▸ **Data**:
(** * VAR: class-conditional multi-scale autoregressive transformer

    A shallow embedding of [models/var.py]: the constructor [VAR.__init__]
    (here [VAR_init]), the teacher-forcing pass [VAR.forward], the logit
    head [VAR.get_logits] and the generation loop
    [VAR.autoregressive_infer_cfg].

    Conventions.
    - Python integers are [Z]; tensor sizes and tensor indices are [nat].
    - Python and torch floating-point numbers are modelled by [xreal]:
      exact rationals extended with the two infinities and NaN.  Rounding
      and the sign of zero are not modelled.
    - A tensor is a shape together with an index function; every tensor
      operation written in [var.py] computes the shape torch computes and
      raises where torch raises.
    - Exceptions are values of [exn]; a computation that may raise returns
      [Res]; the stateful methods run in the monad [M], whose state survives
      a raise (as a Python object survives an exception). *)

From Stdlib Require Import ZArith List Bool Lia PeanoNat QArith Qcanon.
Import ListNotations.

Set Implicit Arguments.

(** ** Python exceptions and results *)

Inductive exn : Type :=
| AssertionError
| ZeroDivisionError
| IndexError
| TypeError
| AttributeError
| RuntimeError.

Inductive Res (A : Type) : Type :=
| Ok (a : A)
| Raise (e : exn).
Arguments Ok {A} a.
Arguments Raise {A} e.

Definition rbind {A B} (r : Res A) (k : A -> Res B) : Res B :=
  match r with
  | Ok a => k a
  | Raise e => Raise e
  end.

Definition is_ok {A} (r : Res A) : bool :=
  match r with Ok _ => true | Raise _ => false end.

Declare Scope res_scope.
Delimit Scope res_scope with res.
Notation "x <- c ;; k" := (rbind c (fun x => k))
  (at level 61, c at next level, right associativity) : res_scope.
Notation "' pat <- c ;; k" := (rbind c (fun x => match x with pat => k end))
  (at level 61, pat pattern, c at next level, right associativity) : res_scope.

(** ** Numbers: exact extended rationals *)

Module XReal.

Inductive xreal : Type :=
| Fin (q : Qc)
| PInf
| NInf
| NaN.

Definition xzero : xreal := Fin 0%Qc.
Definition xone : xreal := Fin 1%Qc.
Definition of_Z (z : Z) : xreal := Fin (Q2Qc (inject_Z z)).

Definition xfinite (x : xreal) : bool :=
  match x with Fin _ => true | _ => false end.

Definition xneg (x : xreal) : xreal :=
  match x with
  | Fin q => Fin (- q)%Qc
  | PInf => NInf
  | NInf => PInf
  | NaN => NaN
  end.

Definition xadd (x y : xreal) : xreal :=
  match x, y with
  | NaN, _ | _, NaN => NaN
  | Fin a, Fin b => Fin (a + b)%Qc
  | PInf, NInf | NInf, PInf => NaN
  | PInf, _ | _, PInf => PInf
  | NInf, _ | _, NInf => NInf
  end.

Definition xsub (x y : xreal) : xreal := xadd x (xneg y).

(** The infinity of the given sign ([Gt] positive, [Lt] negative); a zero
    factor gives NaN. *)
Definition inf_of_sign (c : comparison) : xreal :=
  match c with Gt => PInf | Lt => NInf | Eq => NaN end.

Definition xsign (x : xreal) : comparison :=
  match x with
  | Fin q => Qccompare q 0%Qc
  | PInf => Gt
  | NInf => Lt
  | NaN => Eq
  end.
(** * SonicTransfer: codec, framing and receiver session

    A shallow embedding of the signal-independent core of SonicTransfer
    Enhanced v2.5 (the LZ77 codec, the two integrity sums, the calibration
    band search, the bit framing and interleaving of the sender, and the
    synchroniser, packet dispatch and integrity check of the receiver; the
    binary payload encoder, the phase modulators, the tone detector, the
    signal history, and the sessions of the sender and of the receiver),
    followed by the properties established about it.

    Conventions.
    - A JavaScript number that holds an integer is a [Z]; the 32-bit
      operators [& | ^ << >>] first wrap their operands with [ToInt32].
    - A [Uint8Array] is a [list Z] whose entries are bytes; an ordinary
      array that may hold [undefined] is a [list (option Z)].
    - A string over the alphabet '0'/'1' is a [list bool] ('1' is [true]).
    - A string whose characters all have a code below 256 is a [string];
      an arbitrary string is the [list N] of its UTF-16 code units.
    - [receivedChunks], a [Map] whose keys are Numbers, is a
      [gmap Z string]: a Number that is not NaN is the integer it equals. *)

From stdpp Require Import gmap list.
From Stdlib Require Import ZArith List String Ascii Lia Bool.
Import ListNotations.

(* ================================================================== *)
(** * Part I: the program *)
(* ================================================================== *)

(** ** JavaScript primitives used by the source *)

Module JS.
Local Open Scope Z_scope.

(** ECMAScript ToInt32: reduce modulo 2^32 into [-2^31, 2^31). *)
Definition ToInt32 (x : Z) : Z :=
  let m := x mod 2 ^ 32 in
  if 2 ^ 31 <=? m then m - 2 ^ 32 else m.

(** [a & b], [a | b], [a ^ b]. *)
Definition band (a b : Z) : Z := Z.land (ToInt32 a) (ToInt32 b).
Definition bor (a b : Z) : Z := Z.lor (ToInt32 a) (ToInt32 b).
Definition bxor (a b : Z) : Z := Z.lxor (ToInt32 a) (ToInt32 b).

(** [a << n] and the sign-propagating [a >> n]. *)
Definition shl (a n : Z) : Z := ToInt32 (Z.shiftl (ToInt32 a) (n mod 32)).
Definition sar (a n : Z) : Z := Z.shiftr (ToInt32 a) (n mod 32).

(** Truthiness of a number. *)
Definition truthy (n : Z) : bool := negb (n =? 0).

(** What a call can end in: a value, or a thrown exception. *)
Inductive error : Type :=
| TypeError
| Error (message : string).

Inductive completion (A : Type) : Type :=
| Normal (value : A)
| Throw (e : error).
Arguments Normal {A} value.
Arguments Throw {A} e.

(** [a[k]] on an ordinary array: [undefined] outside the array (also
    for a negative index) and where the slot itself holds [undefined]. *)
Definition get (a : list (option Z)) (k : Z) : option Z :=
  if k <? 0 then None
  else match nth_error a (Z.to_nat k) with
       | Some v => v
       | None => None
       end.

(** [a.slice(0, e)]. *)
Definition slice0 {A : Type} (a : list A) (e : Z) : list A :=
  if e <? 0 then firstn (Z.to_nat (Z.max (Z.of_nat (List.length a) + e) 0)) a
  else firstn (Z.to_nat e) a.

▸ **Your assignment**:
Please copy, exactly as written, every line in the listing above from the line with "Inductive xreal : Type" up to and including the line with "Fin (a + b)%Qc".

▸ **Exercise response**:
Inductive xreal : Type :=
| Fin (q : Qc)
| PInf
| NInf
| NaN.

Definition xzero : xreal := Fin 0%Qc.
Definition xone : xreal := Fin 1%Qc.
Definition of_Z (z : Z) : xreal := Fin (Q2Qc (inject_Z z)).

Definition xfinite (x : xreal) : bool :=
  match x with Fin _ => true | _ => false end.

Definition xneg (x : xreal) : xreal :=
  match x with
  | Fin q => Fin (- q)%Qc
  | PInf => NInf
  | NInf => PInf
  | NaN => NaN
  end.

Definition xadd (x y : xreal) : xreal :=
  match x, y with
  | NaN, _ | _, NaN => NaN
  | Fin a, Fin b => Fin (a + b)%Qc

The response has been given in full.